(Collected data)
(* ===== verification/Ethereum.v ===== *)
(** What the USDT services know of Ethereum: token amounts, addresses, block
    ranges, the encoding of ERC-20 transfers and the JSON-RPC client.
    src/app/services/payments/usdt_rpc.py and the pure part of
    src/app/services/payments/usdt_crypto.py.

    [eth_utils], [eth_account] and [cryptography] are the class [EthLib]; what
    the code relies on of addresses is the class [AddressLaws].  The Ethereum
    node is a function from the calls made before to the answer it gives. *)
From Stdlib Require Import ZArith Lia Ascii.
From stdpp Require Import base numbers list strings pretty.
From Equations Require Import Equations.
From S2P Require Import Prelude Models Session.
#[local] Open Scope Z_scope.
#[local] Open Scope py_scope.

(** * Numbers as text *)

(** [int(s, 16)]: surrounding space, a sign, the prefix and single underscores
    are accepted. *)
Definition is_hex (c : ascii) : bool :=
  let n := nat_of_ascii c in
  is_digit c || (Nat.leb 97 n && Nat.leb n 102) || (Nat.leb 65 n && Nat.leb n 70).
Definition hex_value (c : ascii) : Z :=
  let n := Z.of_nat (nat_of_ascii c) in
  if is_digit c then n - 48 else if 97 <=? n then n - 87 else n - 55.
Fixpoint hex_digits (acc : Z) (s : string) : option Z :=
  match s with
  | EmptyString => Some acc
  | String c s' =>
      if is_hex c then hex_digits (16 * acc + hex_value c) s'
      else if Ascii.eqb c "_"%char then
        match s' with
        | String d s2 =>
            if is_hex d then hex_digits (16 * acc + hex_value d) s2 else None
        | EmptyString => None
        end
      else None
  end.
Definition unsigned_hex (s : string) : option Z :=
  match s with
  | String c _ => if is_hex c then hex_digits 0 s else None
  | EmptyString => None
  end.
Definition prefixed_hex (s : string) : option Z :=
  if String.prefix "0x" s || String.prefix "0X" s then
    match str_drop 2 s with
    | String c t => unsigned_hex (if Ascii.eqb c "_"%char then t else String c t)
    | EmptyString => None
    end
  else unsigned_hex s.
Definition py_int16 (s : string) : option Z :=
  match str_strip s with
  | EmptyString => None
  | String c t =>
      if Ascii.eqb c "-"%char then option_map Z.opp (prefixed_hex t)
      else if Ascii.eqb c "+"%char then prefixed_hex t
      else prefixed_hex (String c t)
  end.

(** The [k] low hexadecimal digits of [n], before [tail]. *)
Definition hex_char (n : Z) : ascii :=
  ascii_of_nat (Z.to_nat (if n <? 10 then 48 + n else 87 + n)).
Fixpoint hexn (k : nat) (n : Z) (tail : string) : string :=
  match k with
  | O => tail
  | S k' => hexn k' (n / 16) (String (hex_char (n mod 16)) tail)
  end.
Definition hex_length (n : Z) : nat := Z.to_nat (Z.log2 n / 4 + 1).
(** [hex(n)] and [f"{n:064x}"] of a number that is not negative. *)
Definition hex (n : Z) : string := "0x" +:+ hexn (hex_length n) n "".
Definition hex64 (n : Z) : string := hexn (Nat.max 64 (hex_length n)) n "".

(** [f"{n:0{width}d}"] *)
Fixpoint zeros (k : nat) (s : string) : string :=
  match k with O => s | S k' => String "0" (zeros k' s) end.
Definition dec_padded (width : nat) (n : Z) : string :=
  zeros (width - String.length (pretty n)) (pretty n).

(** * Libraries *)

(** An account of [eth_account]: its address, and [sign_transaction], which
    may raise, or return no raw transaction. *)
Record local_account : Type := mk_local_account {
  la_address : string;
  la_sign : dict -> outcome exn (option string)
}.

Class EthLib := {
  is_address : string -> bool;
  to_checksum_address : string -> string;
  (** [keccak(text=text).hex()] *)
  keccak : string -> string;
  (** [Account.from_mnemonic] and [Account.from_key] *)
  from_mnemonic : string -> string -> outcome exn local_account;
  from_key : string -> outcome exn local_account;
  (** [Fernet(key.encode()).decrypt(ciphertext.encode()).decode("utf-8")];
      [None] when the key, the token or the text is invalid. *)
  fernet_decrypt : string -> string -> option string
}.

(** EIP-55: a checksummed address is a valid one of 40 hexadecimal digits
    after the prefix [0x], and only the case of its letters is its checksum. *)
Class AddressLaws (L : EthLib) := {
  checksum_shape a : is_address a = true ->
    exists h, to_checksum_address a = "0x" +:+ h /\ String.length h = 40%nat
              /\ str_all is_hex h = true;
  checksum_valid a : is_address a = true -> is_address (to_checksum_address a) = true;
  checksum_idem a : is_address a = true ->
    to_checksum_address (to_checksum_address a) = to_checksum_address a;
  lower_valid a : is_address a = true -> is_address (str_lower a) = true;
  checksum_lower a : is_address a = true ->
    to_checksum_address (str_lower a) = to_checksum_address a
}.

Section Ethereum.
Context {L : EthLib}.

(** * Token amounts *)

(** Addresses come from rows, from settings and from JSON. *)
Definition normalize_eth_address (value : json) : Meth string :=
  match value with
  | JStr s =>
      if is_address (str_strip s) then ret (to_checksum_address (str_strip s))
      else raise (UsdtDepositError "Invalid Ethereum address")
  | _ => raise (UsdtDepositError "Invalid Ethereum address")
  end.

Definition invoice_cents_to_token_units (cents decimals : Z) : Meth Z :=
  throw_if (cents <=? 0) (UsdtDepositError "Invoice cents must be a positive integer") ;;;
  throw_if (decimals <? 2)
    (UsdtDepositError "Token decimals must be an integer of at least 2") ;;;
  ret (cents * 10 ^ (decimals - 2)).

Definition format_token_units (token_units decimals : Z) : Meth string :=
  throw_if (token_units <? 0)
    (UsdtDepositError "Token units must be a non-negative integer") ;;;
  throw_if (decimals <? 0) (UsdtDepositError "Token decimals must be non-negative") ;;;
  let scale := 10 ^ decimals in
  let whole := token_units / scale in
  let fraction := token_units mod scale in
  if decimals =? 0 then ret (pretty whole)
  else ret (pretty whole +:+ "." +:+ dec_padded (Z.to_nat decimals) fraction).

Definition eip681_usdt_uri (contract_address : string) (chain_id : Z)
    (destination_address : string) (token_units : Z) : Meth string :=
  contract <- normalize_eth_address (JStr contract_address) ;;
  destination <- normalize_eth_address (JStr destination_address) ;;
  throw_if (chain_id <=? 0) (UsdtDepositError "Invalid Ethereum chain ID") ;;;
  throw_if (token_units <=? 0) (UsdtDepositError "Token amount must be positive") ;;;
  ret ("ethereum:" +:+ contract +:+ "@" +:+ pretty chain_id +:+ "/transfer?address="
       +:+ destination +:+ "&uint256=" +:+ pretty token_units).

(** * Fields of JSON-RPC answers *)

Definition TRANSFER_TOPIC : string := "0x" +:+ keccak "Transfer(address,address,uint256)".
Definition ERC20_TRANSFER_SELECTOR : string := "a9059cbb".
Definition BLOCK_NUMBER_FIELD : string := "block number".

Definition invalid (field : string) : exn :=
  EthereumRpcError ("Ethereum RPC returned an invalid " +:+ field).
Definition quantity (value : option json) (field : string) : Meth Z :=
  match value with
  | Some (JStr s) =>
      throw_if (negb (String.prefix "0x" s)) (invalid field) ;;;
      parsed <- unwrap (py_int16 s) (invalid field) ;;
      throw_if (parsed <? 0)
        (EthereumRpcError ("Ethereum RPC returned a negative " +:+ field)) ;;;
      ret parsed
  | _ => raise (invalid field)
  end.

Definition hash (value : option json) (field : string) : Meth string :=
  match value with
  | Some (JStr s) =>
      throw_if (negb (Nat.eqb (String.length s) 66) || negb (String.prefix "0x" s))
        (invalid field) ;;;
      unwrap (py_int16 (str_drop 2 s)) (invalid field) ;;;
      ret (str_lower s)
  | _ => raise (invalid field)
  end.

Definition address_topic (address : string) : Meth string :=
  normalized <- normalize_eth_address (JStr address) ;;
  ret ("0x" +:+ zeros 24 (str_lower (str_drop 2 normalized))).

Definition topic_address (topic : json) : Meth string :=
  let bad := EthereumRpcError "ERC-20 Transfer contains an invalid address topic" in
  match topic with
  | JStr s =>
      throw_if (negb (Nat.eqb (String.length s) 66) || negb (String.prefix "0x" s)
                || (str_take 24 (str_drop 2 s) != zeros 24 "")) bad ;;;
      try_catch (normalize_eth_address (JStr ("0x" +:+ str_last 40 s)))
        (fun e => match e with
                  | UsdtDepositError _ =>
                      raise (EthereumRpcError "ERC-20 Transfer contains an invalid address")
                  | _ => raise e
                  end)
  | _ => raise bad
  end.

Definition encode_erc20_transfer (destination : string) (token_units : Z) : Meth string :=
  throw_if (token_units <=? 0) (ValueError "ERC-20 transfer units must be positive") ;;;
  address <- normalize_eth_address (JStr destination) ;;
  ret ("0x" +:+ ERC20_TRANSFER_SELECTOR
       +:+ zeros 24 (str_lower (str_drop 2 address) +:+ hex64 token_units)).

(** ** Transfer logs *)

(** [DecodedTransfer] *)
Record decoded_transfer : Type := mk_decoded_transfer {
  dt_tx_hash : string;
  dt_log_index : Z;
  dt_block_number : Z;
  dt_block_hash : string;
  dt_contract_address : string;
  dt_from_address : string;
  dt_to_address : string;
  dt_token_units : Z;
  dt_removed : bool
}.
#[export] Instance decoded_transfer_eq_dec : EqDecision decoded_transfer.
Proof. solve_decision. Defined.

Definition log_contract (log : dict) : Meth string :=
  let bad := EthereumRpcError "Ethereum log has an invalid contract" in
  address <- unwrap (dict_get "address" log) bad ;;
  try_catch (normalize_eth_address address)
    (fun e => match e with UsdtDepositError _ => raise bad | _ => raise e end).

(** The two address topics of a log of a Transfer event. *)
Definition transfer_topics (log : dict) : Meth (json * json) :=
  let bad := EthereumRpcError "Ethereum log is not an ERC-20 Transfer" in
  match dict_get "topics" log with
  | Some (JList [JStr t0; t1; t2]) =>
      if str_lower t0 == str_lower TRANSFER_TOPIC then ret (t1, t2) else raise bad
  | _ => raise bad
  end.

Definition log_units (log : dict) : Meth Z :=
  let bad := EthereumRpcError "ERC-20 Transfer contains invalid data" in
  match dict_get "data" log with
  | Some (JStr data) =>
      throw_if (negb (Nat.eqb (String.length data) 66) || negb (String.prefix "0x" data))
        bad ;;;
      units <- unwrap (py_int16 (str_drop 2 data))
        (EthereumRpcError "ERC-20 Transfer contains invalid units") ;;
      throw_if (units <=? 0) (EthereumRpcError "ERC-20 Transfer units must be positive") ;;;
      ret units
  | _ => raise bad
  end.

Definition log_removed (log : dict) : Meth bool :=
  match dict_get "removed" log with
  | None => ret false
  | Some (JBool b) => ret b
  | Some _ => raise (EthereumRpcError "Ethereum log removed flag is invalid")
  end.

Task prompt: From the records above, transcribe without alteration every line from the one with "ret (cents * 10 ^ (decimals - 2))." to the one with "pretty chain_id +:+", inclusive.

Finished exercise:
  ret (cents * 10 ^ (decimals - 2)).

Definition format_token_units (token_units decimals : Z) : Meth string :=
  throw_if (token_units <? 0)
    (UsdtDepositError "Token units must be a non-negative integer") ;;;
  throw_if (decimals <? 0) (UsdtDepositError "Token decimals must be non-negative") ;;;
  let scale := 10 ^ decimals in
  let whole := token_units / scale in
  let fraction := token_units mod scale in
  if decimals =? 0 then ret (pretty whole)
  else ret (pretty whole +:+ "." +:+ dec_padded (Z.to_nat decimals) fraction).

Definition eip681_usdt_uri (contract_address : string) (chain_id : Z)
    (destination_address : string) (token_units : Z) : Meth string :=
  contract <- normalize_eth_address (JStr contract_address) ;;
  destination <- normalize_eth_address (JStr destination_address) ;;
  throw_if (chain_id <=? 0) (UsdtDepositError "Invalid Ethereum chain ID") ;;;
  throw_if (token_units <=? 0) (UsdtDepositError "Token amount must be positive") ;;;
  ret ("ethereum:" +:+ contract +:+ "@" +:+ pretty chain_id +:+ "/transfer?address="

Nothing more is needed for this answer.